There’s a scene in the Oscar winning 1984 movie Amadeus where Mozart is pleading with Austrian Emperor Joseph II to allow him to produce a work many in the court find distasteful: “Forgive me, Majesty. I am a vulgar man! But I assure you, my music is not.” As anyone who’s seen the movie knows, that statement is indeed true – at least in that big screen version of Mozart. The point of the line is simply that it is his work, i.e. not his words, that are important.
It’s a line that I think could equally apply to Donald Trump. The man is indeed vulgar at times. He frequently spouts off without necessarily knowing all the facts, without being clear, sometimes he’s simply wrong, and he frequently shows his thin skin when it comes to anyone who disagrees with him or who he believes has slighted him.

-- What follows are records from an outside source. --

(** * Resolution banner and incident discover link of the Sentry front end

    A shallow embedding of [renderReason] and [ResolutionBox]
    (resolution banner of an issue) and of [getIncidentDiscoverUrl]
    (link from an alert incident to the discover view), with the
    properties their specification states about them; and of the
    smaller components around them ([ActionSpecificTargetSelector],
    [StatsHeader], the theme [Sample] and [ColorTable] of the
    documentation, [mountWithTheme] of the tests), with properties read
    off their code.

    JavaScript values are modelled as follows: an optional field
    [f?: T] is [option T] ([None] is [undefined]); a condition
    [if (x)] is [toBoolean x]; a property read [x.f] on a value that
    may be [undefined] goes through [prop], which throws a [TypeError]
    on [undefined] as the language does; React elements are the
    constructors of [ReactNode]. *)

From Stdlib Require Import Ascii.
From stdpp Require Import base option list strings gmap.

Local Open Scope string_scope.
Local Open Scope list_scope.

(** ** JavaScript values *)

Module Js.

(** [ToBoolean] of the language: what a condition does to its operand. *)
Class ToBoolean (A : Type) := toBoolean : A → bool.

#[export] Instance boolean_ToBoolean : ToBoolean bool := λ b, b.

(** The empty string is the one falsy string. *)
#[export] Instance string_ToBoolean : ToBoolean string :=
  λ s, match s with EmptyString => false | String _ _ => true end.

(** [undefined] is falsy, a defined value is as truthy as it is itself. *)
#[export] Instance optional_ToBoolean {A} `{ToBoolean A} : ToBoolean (option A) :=
  λ o, match o with None => false | Some a => toBoolean a end.

(** Arrays are objects: truthy, also when empty. *)
#[export] Instance array_ToBoolean {A} : ToBoolean (list A) := λ _, true.

Inductive Error := TypeError.

(** The outcome of evaluating an expression: a value, or a thrown error. *)
Inductive Completion (A : Type) :=
| Normal (a : A)
| Throw (e : Error).
Arguments Normal {A} a.
Arguments Throw {A} e.

#[export] Instance Completion_ret : MRet Completion := @Normal.
#[export] Instance Completion_bind : MBind Completion := λ A B f c,
  match c with Normal a => f a | Throw e => Throw e end.
#[export] Instance Completion_fmap : FMap Completion := λ A B f c,
  match c with Normal a => Normal (f a) | Throw e => Throw e end.

(** [x.f]: reading a property of [undefined] is a [TypeError]. *)
Definition prop {A B} (f : A → B) (x : option A) : Completion B :=
  match x with Some a => Normal (f a) | None => Throw TypeError end.

(** [x ?? d] *)
Definition nullish {A} (x : option A) (d : A) : A := default d x.

(** [x || d] on values: [x] when it is truthy, else [d]. *)
Definition logical_or {A} `{ToBoolean A} (x : option A) (d : A) : A :=
  match x with
  | Some a => if toBoolean a then a else d
  | None => d
  end.

End Js.
Import Js.

(** ** The resolution banner *)

Module ResolutionBox.

(** Modelled from the spec: the declarations of app/types are not among
    the sources. An actor is an identity with a display name. *)
Record AvatarUser := { name : string }.

(** Modelled from the spec: the repository a commit belongs to. *)
Record Repository := { repository_name : string }.

(** Modelled from the spec: a commit reference [{id, repository, dateCreated}]. *)
Record Commit := {
  id : string;
  repository : Repository;
  dateCreated : string
}.

(** Modelled from the spec: the fields of the stored resolution status
    that [renderReason] reads, all optional. *)
Record ResolutionStatusDetails := {
  actor : option AvatarUser;
  inNextRelease : option bool;
  inRelease : option string;
  inCommit : option Commit
}.

(** Modelled from the spec: the tag of an activity; further tags of the
    application do not matter to the banner. *)
Inductive GroupActivityType :=
| NOTE
| SET_RESOLVED
| SET_RESOLVED_BY_AGE
| SET_RESOLVED_IN_RELEASE
| SET_RESOLVED_IN_COMMIT
| SET_UNRESOLVED
| SET_IGNORED.

#[export] Instance GroupActivityType_eq_dec : EqDecision GroupActivityType.
Proof. solve_decision. Defined.

(** Modelled from the spec: the payload of an activity; a field that
    the activity does not carry reads as [undefined]. *)
Record GroupActivityData := {
  version : option string;
  current_release_version : option string
}.

Record GroupActivity := {
  type : GroupActivityType;
  data : GroupActivityData
}.

(** Objects are truthy whatever they hold. *)
#[export] Instance AvatarUser_ToBoolean : ToBoolean AvatarUser := λ _, true.
#[export] Instance Commit_ToBoolean : ToBoolean Commit := λ _, true.

(** React elements, as far as the banner builds them. *)
#[warnings="-register-all"] Inductive ReactNode :=
| Null
| Text (s : string)
| Strong (children : list ReactNode)
| Span (style : list (string * Z)) (child : ReactNode)
| UserAvatar (user : option AvatarUser) (size : Z) (className : string)
| Version (version : option string) (projectId : string) (tooltipRawVersion : bool)
| Fragment (children : list ReactNode)
| CommitLink (commitId : string) (repository : Repository)
| StyledTimeSince (date : string)
| Tct (template : string) (components : list (string * ReactNode))
| StyledIconCheckmark (color : string)
| BannerSummary (children : list ReactNode)
| BannerContainer (priority : string) (children : list ReactNode).

(** Modelled from the spec: app/locale is not among the sources. [t]
    yields the message itself, [tct] a template whose named placeholders
    are bound to elements. *)
Definition t (message : string) : ReactNode := Text message.
Definition tct (template : string) (components : list (string * ReactNode)) : ReactNode :=
  Tct template components.

(** [activities.find(activity => activity.type === SET_RESOLVED_IN_RELEASE)] *)
Definition relevantActivity (activities : list GroupActivity) : option GroupActivity :=
  find (λ activity, bool_decide (type activity = SET_RESOLVED_IN_RELEASE)) activities.

(** [relevantActivity?.data.current_release_version] *)
Definition currentReleaseVersion (activities : list GroupActivity) : option string :=
  match relevantActivity activities with
  | None => None
  | Some activity => current_release_version (data activity)
  end.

By any measure, if America was looking for a standard bearer of eloquence, someone to be the next Abraham Lincoln, JFK or Ronald Reagan with words that inspire a nation to greatness, that’s likely not Donald Trump. If America seeks to have another John Adams or Thomas Jefferson who leaves behind a virtual library of deep, thoughtful, consequential correspondence, that’s not likely Donald Trump either. But if the nation is looking for someone to do the basic nuts and bolts things that help put the government back where it belongs, helps point the nation towards prosperity, reminds Americans that it’s not government that made America great but rather her industrious people, then Donald Trump may be that man.
In the 50 days since Donald Trump was inaugurated the Trump White House has been a cavalcade of activity seeking to rein in the leviathan of government bequeathed to him by Barack Obama… and truth be told, by most of the dozen or so presidents before Obama as well.

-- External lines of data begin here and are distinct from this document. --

(** The loop started at [currentDistance] returns on the first segment
    whose test succeeds. *)
Lemma walkSegments_first_crossing totalDistance :
  forall i coordinates currentDistance point1 point2,
    nth_error coordinates i = Some point1 ->
    nth_error coordinates (S i) = Some point2 ->
    (forall j, (j < i)%nat ->
       (fold_left add (map (segmentLength coordinates) (seq 0 j)) currentDistance
          + segmentLength coordinates j >? totalDistance / lit 2) = false) ->
    (fold_left add (map (segmentLength coordinates) (seq 0 i)) currentDistance
       + segmentDistance point1 point2 >? totalDistance / lit 2) = true ->
    walkSegments totalDistance currentDistance coordinates
    = Some (midpointOnSegment totalDistance
              (fold_left add (map (segmentLength coordinates) (seq 0 i)) currentDistance)
              point1 point2).
Proof.
  induction i as [|i IH]; intros coordinates currentDistance point1 point2 H1 H2 Hbefore Hat.
  - destruct coordinates as [|p [|q rest]]; simpl in H1, H2; try discriminate.
    injection H1 as Hp. injection H2 as Hq. subst p q.
    rewrite walkSegments_step. simpl in Hat. now rewrite Hat.
  - destruct coordinates as [|p [|q rest]]; try discriminate.
    pose proof (Hbefore 0%nat (Nat.lt_0_succ i)) as H0'.
    simpl in H0'. rewrite segmentLength_head in H0'.
    rewrite walkSegments_step, H0'.
    change (seq 0 (S i)) with (0%nat :: seq 1 i).
    cbn [map fold_left]. rewrite segmentLength_head, accumulate_tail.
    apply IH; auto.
    + intros j Hj. specialize (Hbefore (S j) (proj1 (Nat.succ_lt_mono j i) Hj)).
      change (seq 0 (S j)) with (0%nat :: seq 1 j) in Hbefore.
      cbn [map fold_left] in Hbefore.
      now rewrite segmentLength_head, accumulate_tail, segmentLength_tail in Hbefore.
    + change (seq 0 (S i)) with (0%nat :: seq 1 i) in Hat.
      cbn [map fold_left] in Hat.
      now rewrite segmentLength_head, accumulate_tail in Hat.
Qed.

The first and most important step Trump has taken has been the nomination of Neil Gorsuch to the Supreme Court. In a universe where modern courts seem to create law out of thin air or less, a conservative who recognizes that government power derives from the Constitution and what’s actually in it is exactly what the country needs.
But that’s only one. There are many more. Putting Betsy DeVos at the Department of Education is a genius move. Unlike most of the Education bureaucracy, DeVos understands that education is about the students, not the teachers’ unions. Schools are there to teach students to survive and thrive in the world, not a jobs program for teachers and administrators. DeVos will work to put parents and local communities back in control of their children’s education rather than Washington and teachers’ unions.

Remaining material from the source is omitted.